Action item: Find the lines of the listing that contain the string "negb", and return them.

Data shown:

+++

(* ===== verification/AsOf.v ===== *)
(** The [AS OF TxnId] clause of a query (query/time_travel.rs): its text is taken
    out of the SQL and its number read.  The definitions are the code's on ASCII
    text; the upper-casing of other letters can move byte positions. *)

From stdpp Require Import base gmap strings list.
From S2P Require Import Prelude Filter Checkpoint TimeTravel.

Local Open Scope Z_scope.
Local Open Scope rd_scope.

Definition is_ascii (bs : bytes) : Prop := Forall (λ b, 0 ≤ b < 128) bs.

Definition upper_byte (b : Z) : Z := if in_range 97 122 b then b - 32 else b.
Definition is_digit_byte (b : Z) : bool := in_range 48 57 b.
Definition is_hex_byte (b : Z) : bool := in_range 48 57 b || in_range 97 102 b || in_range 65 70 b.
(** [c.is_ascii_alphanumeric() || c == '_'] *)
Definition is_word_byte (b : Z) : bool :=
  in_range 48 57 b || in_range 97 122 b || in_range 65 90 b || (b =? 95).

(** [str::find] *)
Fixpoint find_sub (needle hay : bytes) : option nat :=
  if bool_decide (needle `prefix_of` hay) then Some 0%nat else
  match hay with
  | [] => None
  | _ :: hay' => S <$> find_sub needle hay'
  end.
(** The bytes before the first that fails [p], and after. *)
Fixpoint span_bytes (p : Z → bool) (bs : bytes) : bytes * bytes :=
  match bs with
  | [] => ([], [])
  | b :: bs' => if p b then let '(x, y) := span_bytes p bs' in (b :: x, y) else ([], bs)
  end.

Definition AS_OF : bytes := as_bytes "AS OF TXNID".
Definition has_hex_prefix (bs : bytes) : bool :=
  bool_decide (as_bytes "0x" `prefix_of` bs) || bool_decide (as_bytes "0X" `prefix_of` bs).

(** The number's text and its length: in the hexadecimal branch as many bytes as
    the text ends with hexadecimal digits. *)
Definition number_length (remaining : bytes) : nat :=
  if has_hex_prefix remaining then
    let hex := drop 2 remaining in
    (2 + length (span_bytes is_hex_byte (rev hex)).1)%nat
  else length (span_bytes is_digit_byte remaining).1.

Definition as_of_number (num_str : bytes) : result string Z :=
  if has_hex_prefix num_str then
    match from_str_radix16 (string_of_bytes (drop 2 num_str)) with
    | Some n => Ok n
    | None => Err ("invalid AS OF TxnId hex literal: " +:+ string_of_bytes num_str)
    end
  else map_err (λ _, "invalid AS OF TxnId literal: " +:+ string_of_bytes num_str) (parse_u64 (string_of_bytes num_str)).

Definition trim_bytes (bs : bytes) : bytes := trim_end (trim_start bs).

(** The query without its clause. *)
Definition strip_clause (before after_num : bytes) : bytes :=
  let before := trim_bytes before in
  let after_num := trim_bytes after_num in
  if bool_decide (before = []) then after_num else
  if bool_decide (after_num = []) then before else
  if bool_decide (head after_num ∈ [Some 59; Some 44; Some 41]) then before ++ after_num
  else before ++ [32] ++ after_num.

Definition starts_word (bs : bytes) : bool := match bs with b :: _ => is_word_byte b | [] => false end.

Definition parse_time_travel (sql : bytes) : result string (bytes * option Z) :=
  match find_sub AS_OF (upper_byte <$> sql) with
  | None => Ok (sql, None)
  | Some as_of_pos =>
      let before_as_of := take as_of_pos sql in
      if starts_word (rev before_as_of)
      then Err "malformed AS OF TxnId clause: missing token boundary before AS OF" else
      let remaining := (span_bytes is_ws1 (drop (as_of_pos + length AS_OF) sql)).2 in
      if bool_decide (remaining = []) then Err "malformed AS OF TxnId clause: missing transaction id" else
      let n := number_length remaining in
      let num_str := take n remaining in
      if bool_decide (num_str = []) then Err "malformed AS OF TxnId clause: missing transaction id" else
      txn_id <-? as_of_number num_str;
      let after_num := drop n remaining in
      if starts_word after_num then Err "malformed AS OF TxnId clause: invalid trailing token" else
      Ok (strip_clause before_as_of after_num, Some txn_id)
  end.

(** * Lemmas *)

Lemma find_sub_app needle xs ys p : find_sub needle xs = Some p → find_sub needle (xs ++ ys) = Some p.
Proof.
  revert p. induction xs as [|x xs IH]; intros p; cbn [find_sub app].
  - case_bool_decide as Hp; [|done]. intros [= <-]. apply prefix_nil_inv in Hp as ->. destruct ys; cbn; by rewrite bool_decide_true by apply prefix_nil.
  - case_bool_decide as Hp.
    + intros [= <-]. rewrite bool_decide_true; [done|]. change (x :: xs ++ ys) with ((x :: xs) ++ ys). by apply prefix_app_r.
    + destruct (find_sub needle xs) as [q|] eqn:E; cbn; [|done]. intros [= <-].
      assert (Hl : (length needle ≤ length xs)%nat).
      { clear -E. revert q E. induction xs as [|x xs IH]; intros q; cbn [find_sub]; case_bool_decide as Hp; try done.
        - intros _. by apply prefix_length in Hp.
        - intros _. by apply prefix_length in Hp.
        - destruct (find_sub needle xs); cbn; [|done]. intros _. specialize (IH _ eq_refl). simpl. lia. }
      rewrite bool_decide_false; [by rewrite (IH _ eq_refl)|].
      intros [k Hk]. apply Hp. change (x :: xs ++ ys) with ((x :: xs) ++ ys) in Hk.
      exists (drop (length needle) (x :: xs)).
      rewrite <- (take_drop (length needle) (x :: xs)) at 1. f_equal.
      apply (f_equal (take (length needle))) in Hk. rewrite take_app_length, take_app_le in Hk by (simpl; lia). done.
Qed.

Lemma span_bytes_app p xs ys :
  Forall (λ b, p b = true) xs → (∀ b, head ys = Some b → p b = false) → span_bytes p (xs ++ ys) = (xs, ys).
Proof.
  induction 1 as [|x xs Hx _ IH]; intros Hy; cbn [span_bytes app].
  - destruct ys as [|y ys]; [done|]. cbn. by rewrite (Hy y).
  - by rewrite Hx, IH.
Qed.

Lemma span_bytes_none p ys : (∀ b, head ys = Some b → p b = false) → span_bytes p ys = ([], ys).
Proof. apply (span_bytes_app p []). constructor. Qed.

(** A clause is found when no earlier text reads like one. *)
Definition clause_at (before clause : bytes) : Prop :=
  upper_byte <$> clause = AS_OF ∧ find_sub AS_OF (upper_byte <$> before ++ clause) = Some (length before).

(** The text up to the number, for a clause in its place. *)
Lemma parse_at_number before clause ws rest :
  clause_at before clause → starts_word (rev before) = false → Forall (λ b, is_ws1 b = true) ws →
  (∀ b, head rest = Some b → is_ws1 b = false) → rest ≠ [] → take (number_length rest) rest ≠ [] →
  parse_time_travel (before ++ clause ++ ws ++ rest) =
  (txn_id <-? as_of_number (take (number_length rest) rest);
   if starts_word (drop (number_length rest) rest) then Err "malformed AS OF TxnId clause: invalid trailing token"
   else Ok (strip_clause before (drop (number_length rest) rest), Some txn_id)).
Proof.
  intros [Hc Hf] Hb Hws Hr Hne Hn. unfold parse_time_travel.
  assert (Hl : length clause = length AS_OF) by (rewrite <- Hc; by rewrite length_fmap).
  rewrite (assoc_L (++) before), fmap_app, (find_sub_app _ _ _ _ Hf), <- (assoc_L (++)), take_app_length, Hb.
  rewrite <- Hl, drop_app, drop_ge by lia. replace (length before + length clause - length before)%nat with (length clause) by lia.
  rewrite drop_app_length, app_nil_l, (span_bytes_app _ _ _ Hws Hr). cbn [snd].
  rewrite !bool_decide_false by done. done.
Qed.

Lemma digits_no_hex xs after :
  Forall (λ b, 48 ≤ b ≤ 57) xs → xs ≠ [] → starts_word after = false → has_hex_prefix (xs ++ after) = false.
Proof.
  intros Hd Hne Ha. unfold has_hex_prefix. apply orb_false_iff.
  assert (∀ x, x = 120 ∨ x = 88 → ¬ [48; x] `prefix_of` xs ++ after) as Hp.
  { intros x Hx [k Hk]. destruct xs as [|a [|b xs]]; [done|..]; rewrite ?Forall_cons in Hd; cbn in Hk.
    - destruct after as [|c after]; [done|]. simplify_eq. destruct Hx as [->| ->]; done.
    - simplify_eq. lia. }
  split; apply bool_decide_false; apply Hp; auto.
Qed.

Lemma decimal_bytes z : 0 ≤ z → Forall (λ b, 48 ≤ b ≤ 57) (as_bytes (decimal z)) ∧ as_bytes (decimal z) ≠ [].
Proof.
  intros Hz. split; [by apply digit_bytes, decimal_digits|].
  pose proof (dec_go_cons 20 z "" ltac:(by right)) as Hne. change (dec_go 20 z "") with (decimal z) in Hne.
  by destruct (decimal z).
Qed.

(** A decimal clause is read and taken out.  In a query whose clause stands
    alone, in any letter case, the number written in decimal is the transaction
    returned, and the rest of the text is what lies around the clause. *)
Theorem as_of_decimal_roundtrip before clause ws id after :
  clause_at before clause → starts_word (rev before) = false → Forall (λ b, is_ws1 b = true) ws →
  is_u64 id → starts_word after = false →
  parse_time_travel (before ++ clause ++ ws ++ as_bytes (decimal id) ++ after) = Ok (strip_clause before after, Some id).
Proof.
  intros Hc Hb Hws Hid Ha. destruct (decimal_bytes id) as [Hd Hne]; [unfold is_u64 in Hid; lia|].
  assert (Hn : number_length (as_bytes (decimal id) ++ after) = length (as_bytes (decimal id))).
  { unfold number_length. rewrite digits_no_hex by done. rewrite span_bytes_app; [done| |].
    - eapply Forall_impl; [done|]. unfold is_digit_byte, in_range. intros; simpl in *; lia.
    - intros b Eb. destruct after as [|c after]; [done|]. cbn in Eb. simplify_eq. cbn in Ha.
      revert Ha. unfold is_word_byte, is_digit_byte. by destruct (in_range 48 57 b). }
  rewrite parse_at_number; try done; rewrite ?Hn, ?take_app_length, ?drop_app_length.
  - unfold as_of_number. pose proof (digits_no_hex _ [] Hd Hne eq_refl) as Hx. rewrite app_nil_r in Hx.
    rewrite Hx, string_of_as_bytes, (parse_decimal id Hid). cbn. by rewrite Ha.
  - destruct (as_bytes (decimal id)) as [|d ds]; [done|]. intros b [= <-]. apply Forall_cons in Hd as [Hd _].
    unfold is_ws1, in_range. lia.
  - by destruct (as_bytes (decimal id)).
  - done.
Qed.

Lemma hex_padded_hex w z : Forall (λ b, is_hex_byte b = true) (hex_padded w z).
Proof.
  eapply Forall_impl; [apply hex_padded_chars|]. cbn. intros b Hb. unfold is_hex_byte, in_range. lia.
Qed.

(** A hexadecimal clause is read at the end of the text only.  Written last
    it gives its number; before any text that ends with something else than a
    hexadecimal digit it is refused, although the number is well formed. *)
Theorem as_of_hex_only_last before clause ws id after b :
  clause_at before clause → starts_word (rev before) = false → Forall (λ b, is_ws1 b = true) ws → is_u64 id →
  is_hex_byte b = false →
  parse_time_travel (before ++ clause ++ ws ++ as_bytes "0x" ++ hex_padded 16 id) = Ok (strip_clause before [], Some id) ∧
  parse_time_travel (before ++ clause ++ ws ++ as_bytes "0x" ++ hex_padded 16 id ++ after ++ [b]) =
    Err "invalid AS OF TxnId hex literal: 0x".
Proof.
  intros Hc Hb Hws Hid Hx.
  assert (Hp : ∀ xs, has_hex_prefix (as_bytes "0x" ++ xs) = true).
  { intros xs. unfold has_hex_prefix. by rewrite bool_decide_true by (by eexists). }
  assert (Hn : ∀ xs, number_length (as_bytes "0x" ++ xs) = (2 + length (span_bytes is_hex_byte (rev xs)).1)%nat).
  { intros xs. unfold number_length. by rewrite Hp. }
  assert (Hw : ∀ xs b, head (as_bytes "0x" ++ xs) = Some b → is_ws1 b = false) by (by intros xs b' [= <-]).
  split.
  - assert (Hl : number_length (as_bytes "0x" ++ hex_padded 16 id) = length (as_bytes "0x" ++ hex_padded 16 id)).
    { rewrite Hn. rewrite <- (app_nil_r (rev _)), span_bytes_app; [|by apply Forall_rev, hex_padded_hex|done].
      cbn [fst]. by rewrite length_rev, length_app. }
    rewrite parse_at_number; try done; rewrite ?Hl, ?firstn_all, ?drop_all; try done; [|by apply Hw].
    unfold as_of_number. rewrite Hp. destruct (from_utf8_ascii (hex_padded 16 id)) as (s & Hs & Es).
    { eapply Forall_impl; [apply hex_padded_chars|]. intros; simpl in *; lia. }
    change (drop 2 (as_bytes "0x" ++ hex_padded 16 id)) with (hex_padded 16 id).
    rewrite <- Es, string_of_as_bytes, (from_str_radix16_padded 16 id s); [done|lia| |unfold is_u64 in Hid; lia|done].
    unfold is_u64, u64_max in Hid. change (16 ^ Z.of_nat 16) with (2 ^ 64). lia.
  - assert (Hl : number_length (as_bytes "0x" ++ hex_padded 16 id ++ after ++ [b]) = 2%nat).
    { rewrite Hn, (assoc_L (++)), rev_app_distr, span_bytes_none; [done|]. by intros b' [= <-]. }
    rewrite parse_at_number; try done; rewrite ?Hl; try done. by apply Hw.
Qed.

(** * Witnesses *)

Lemma as_of_decimal_roundtrip_witness :
  parse_time_travel (as_bytes "SELECT * FROM t As Of TxnId 12 WHERE x") = Ok (as_bytes "SELECT * FROM t WHERE x", Some 12).
Proof.
  apply (as_of_decimal_roundtrip (as_bytes "SELECT * FROM t ") (as_bytes "As Of TxnId") (as_bytes " ") 12 (as_bytes " WHERE x"));
    [by split; vm_compute|done|by repeat constructor|by unfold is_u64, u64_max; lia|done].
Defined.

Lemma as_of_hex_only_last_witness :
  parse_time_travel (as_bytes "t AS OF TxnId 0x000000000000001f") = Ok (as_bytes "t", Some 31) ∧
  parse_time_travel (as_bytes "t AS OF TxnId 0x000000000000001f WHERE x") = Err "invalid AS OF TxnId hex literal: 0x".
Proof.
  apply (as_of_hex_only_last (as_bytes "t ") (as_bytes "AS OF TxnId") (as_bytes " ") 31 (as_bytes " WHERE ") 120);
    [by split; vm_compute|done|by repeat constructor|by unfold is_u64, u64_max; lia|done].
Defined.
(* ===== verification/Scan.v ===== *)
(** Table scans (read/scan.rs): the plan of a read and its routing, the execution
    of its segments with and without a time budget, the filter stage, and the
    streaming iterator; with the evidence records of metadata/mod.rs that a plan
    hands to the router. *)

From stdpp Require Import base gmap strings list pretty sorting.
From S2P Require Import Prelude Kv Visibility Roaring Arrow DeltaTypes DeltaMerge DeltaApply Wal MemStore Frozen LayerStack ShadowColumns TxnManager PkIndex Bloom Filter FilterEval ZoneMap Disk Vortex VisFile SegMeta BloomCache WalUtils Cdc Checkpoint Db Insert AccessTracker TimeTravel PointGet ScanSegment.

Local Open Scope Z_scope.
Local Open Scope rd_scope.

(** * Types *)

Inductive ReadExecutionTemplate := DeltaOnly | VortexOnly | CooperativeMerge | HistoricalRead.
#[export] Instance ReadExecutionTemplate_eq_dec : EqDecision ReadExecutionTemplate.
Proof. solve_decision. Defined.

Inductive RouteDecision := RDeltaStoreOnly | RVortexOnly | RMerge.
#[export] Instance RouteDecision_eq_dec : EqDecision RouteDecision.
Proof. solve_decision. Defined.
(** The text of the reasons is not kept. *)
Record RoutingResult := { rr_decision : RouteDecision; rr_confidence : f64; rr_estimated_cost : f64; rr_tier : string }.

Record SliceBudget := { max_segments_per_slice : Z; max_slice_ms : Z }.
Definition is_bounded (b : SliceBudget) : bool := (0 <? max_segments_per_slice b) || (0 <? max_slice_ms b).

Record CooperativeRuntimeStats := {
  slice_budget : option SliceBudget;
  total_slices : Z;
  truncated_segment_ids : list string;
  elapsed_budget_exhausted : bool;
  max_segments_per_slice_hit : bool
}.
Record ReadExecutionStats := {
  segments_routed : Z;
  segments_scanned : Z;
  base_batches_read : Z;
  delta_rows_seen : Z;
  rows_after_visibility : Z;
  rx_filter : FilterStats;
  skipped_segment_failures : Z;
  skipped_segment_ids : list string;
  cooperative : CooperativeRuntimeStats
}.
Definition cooperative_default : CooperativeRuntimeStats :=
  {| slice_budget := None; total_slices := 0; truncated_segment_ids := []; elapsed_budget_exhausted := false;
     max_segments_per_slice_hit := false |}.
Definition stats_with (routed : Z) (budget : option SliceBudget) : ReadExecutionStats :=
  {| segments_routed := routed; segments_scanned := 0; base_batches_read := 0; delta_rows_seen := 0; rows_after_visibility := 0;
     rx_filter := {| filter_failures := 0; rows_after_filter := 0 |}; skipped_segment_failures := 0; skipped_segment_ids := [];
     cooperative := {| slice_budget := budget; total_slices := 0; truncated_segment_ids := []; elapsed_budget_exhausted := false;
                       max_segments_per_slice_hit := false |} |}.
Definition set_cooperative (st : ReadExecutionStats) (c : CooperativeRuntimeStats) : ReadExecutionStats :=
  {| segments_routed := segments_routed st; segments_scanned := segments_scanned st; base_batches_read := base_batches_read st;
     delta_rows_seen := delta_rows_seen st; rows_after_visibility := rows_after_visibility st; rx_filter := rx_filter st;
     skipped_segment_failures := skipped_segment_failures st; skipped_segment_ids := skipped_segment_ids st; cooperative := c |}.
Definition set_filter (st : ReadExecutionStats) (f : FilterStats) : ReadExecutionStats :=
  {| segments_routed := segments_routed st; segments_scanned := segments_scanned st; base_batches_read := base_batches_read st;
     delta_rows_seen := delta_rows_seen st; rows_after_visibility := rows_after_visibility st; rx_filter := f;
     skipped_segment_failures := skipped_segment_failures st; skipped_segment_ids := skipped_segment_ids st;
     cooperative := cooperative st |}.

Record ReadExecutionPlan := {
  pl_table : string;
  pl_filter : option string;
  pl_query_columns : list string;
  pl_snapshot : TxnSnapshot;
  pl_routed_segments : list SegmentMeta;
  pl_execution_segments : list SegmentMeta;
  pl_parsed_expr : option Expr;
  pl_zone_map_group : option ZoneMapPredicateGroup;
  pl_template : ReadExecutionTemplate;
  pl_routing : option RoutingResult
}.
Record RoutedExecutionPlan := {
  rp_routed_segments : list SegmentMeta;
  rp_execution_segments : list SegmentMeta;
  rp_template : ReadExecutionTemplate;
  rp_routing : option RoutingResult
}.

Record CooperativeExecutionDigest := {
  dg_budget : option SliceBudget;
  dg_slices_executed : Z;
  dg_truncated_segments : list string;
  dg_elapsed_budget_exhausted : bool;
  dg_max_segments_per_slice_hit : bool
}.
Record ExecutionOutcome := {
  oc_table : string;
  oc_query_columns : list string;
  oc_template : ReadExecutionTemplate;
  oc_chosen_path : option RouteDecision;
  oc_estimated_cost : option f64;
  oc_rows_scanned : Z;
  oc_candidate_rows : Z;
  oc_rows_after_visibility : Z;
  oc_rows_returned : Z;
  oc_filter_failures : Z;
  oc_skipped_segment_failures : Z;
  oc_skipped_segment_ids : list string;
  oc_segments_routed : Z;
  oc_segments_scanned : Z;
  oc_elapsed_ms : f64;
  oc_executed_segment_ids : list string;
  oc_cooperative_digest : option CooperativeExecutionDigest
}.

(** The part of the router's table statistics that is filled in. *)
Record RouterTableStats := { rs_row_count : Z; rs_total_bytes : Z; rs_compressed_bytes : Z }.

(** ** Evidence (metadata/mod.rs) *)

Record EvidenceSnapshot := {
  ev_table : string;
  ev_query_columns : list string;
  ev_table_stats : RouterTableStats;
  ev_routed_segment_ids : list string;
  ev_executed_segment_ids : list string;
  ev_total_segment_rows : Z;
  ev_delta_segment_count : Z;
  ev_has_zone_map_predicates : bool;
  ev_has_cross_column_or : bool;
  ev_projection_contract : option ProjectionContract
}.
Definition governance_is_complete (e : EvidenceSnapshot) : bool :=
  match ev_projection_contract e with
  | Some c => blocks_regressions (pc_enforcement c) && negb (bool_decide (pc_evidence_hook c = ""))
  | None => false
  end.
Definition assert_governance_ready (e : EvidenceSnapshot) : outcome unit :=
  match match ev_projection_contract e with Some c => assert_blocking_governance c | None => Done tt end with
  | Panic => Panic
  | Done _ => if governance_is_complete e then Done tt else Panic
  end.
(** [into_execution_evidence]: the same content once the assertion has passed. *)
Definition into_execution_evidence (e : EvidenceSnapshot) : outcome EvidenceSnapshot :=
  match assert_governance_ready e with Done _ => Done e | Panic => Panic end.

Inductive QueryKind := KPointGet | KRangeScan | KFullScan | KAggregate.
Definition QueryKind_from_filter (has_filter is_aggregate : bool) (selectivity : f64) : QueryKind :=
  if is_aggregate then KAggregate else if negb has_filter then KFullScan
  else if f64_ltb selectivity (f64_lit 1 100) then KPointGet else KRangeScan.

Record RouterParams := {
  rpm_table : string;
  rpm_columns : list string;
  rpm_kind : QueryKind;
  rpm_delta_count : Z;
  rpm_has_pending_writes : bool;
  rpm_estimated_selectivity : f64;
  rpm_stats : RouterTableStats
}.

(** What a scan calls of the router ([QueryRouter]), with the state it keeps and
    the compaction scheduler it informs. *)
Class ScanRouter (Rt KV : Type) := {
  router_route : Rt → RouterParams → Rt * RoutingResult;
  router_observe_metadata : Rt → EvidenceSnapshot → Rt;
  router_observe_route : Rt → string → list SegmentMeta → RoutingResult → EvidenceSnapshot → Rt;
  router_observe_maintenance : Rt → EvidenceSnapshot → Rt;
  router_budget : Rt → string → Z → option SliceBudget;
  router_samples_shadow : Rt → string → list string → RouteDecision → Z → Rt * bool;
  router_record_outcome : Rt → ExecutionOutcome → Rt;
  router_record_shadow : Rt → ExecutionOutcome → RouteDecision → f64 → Rt;
  router_checkpoint : Rt → KV → TxnId → Rt * KV
}.
#[global] Hint Mode ScanRouter ! - : typeclass_instances.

+++

Expected output:
  | Some c => blocks_regressions (pc_enforcement c) && negb (bool_decide (pc_evidence_hook c = ""))
  if is_aggregate then KAggregate else if negb has_filter then KFullScan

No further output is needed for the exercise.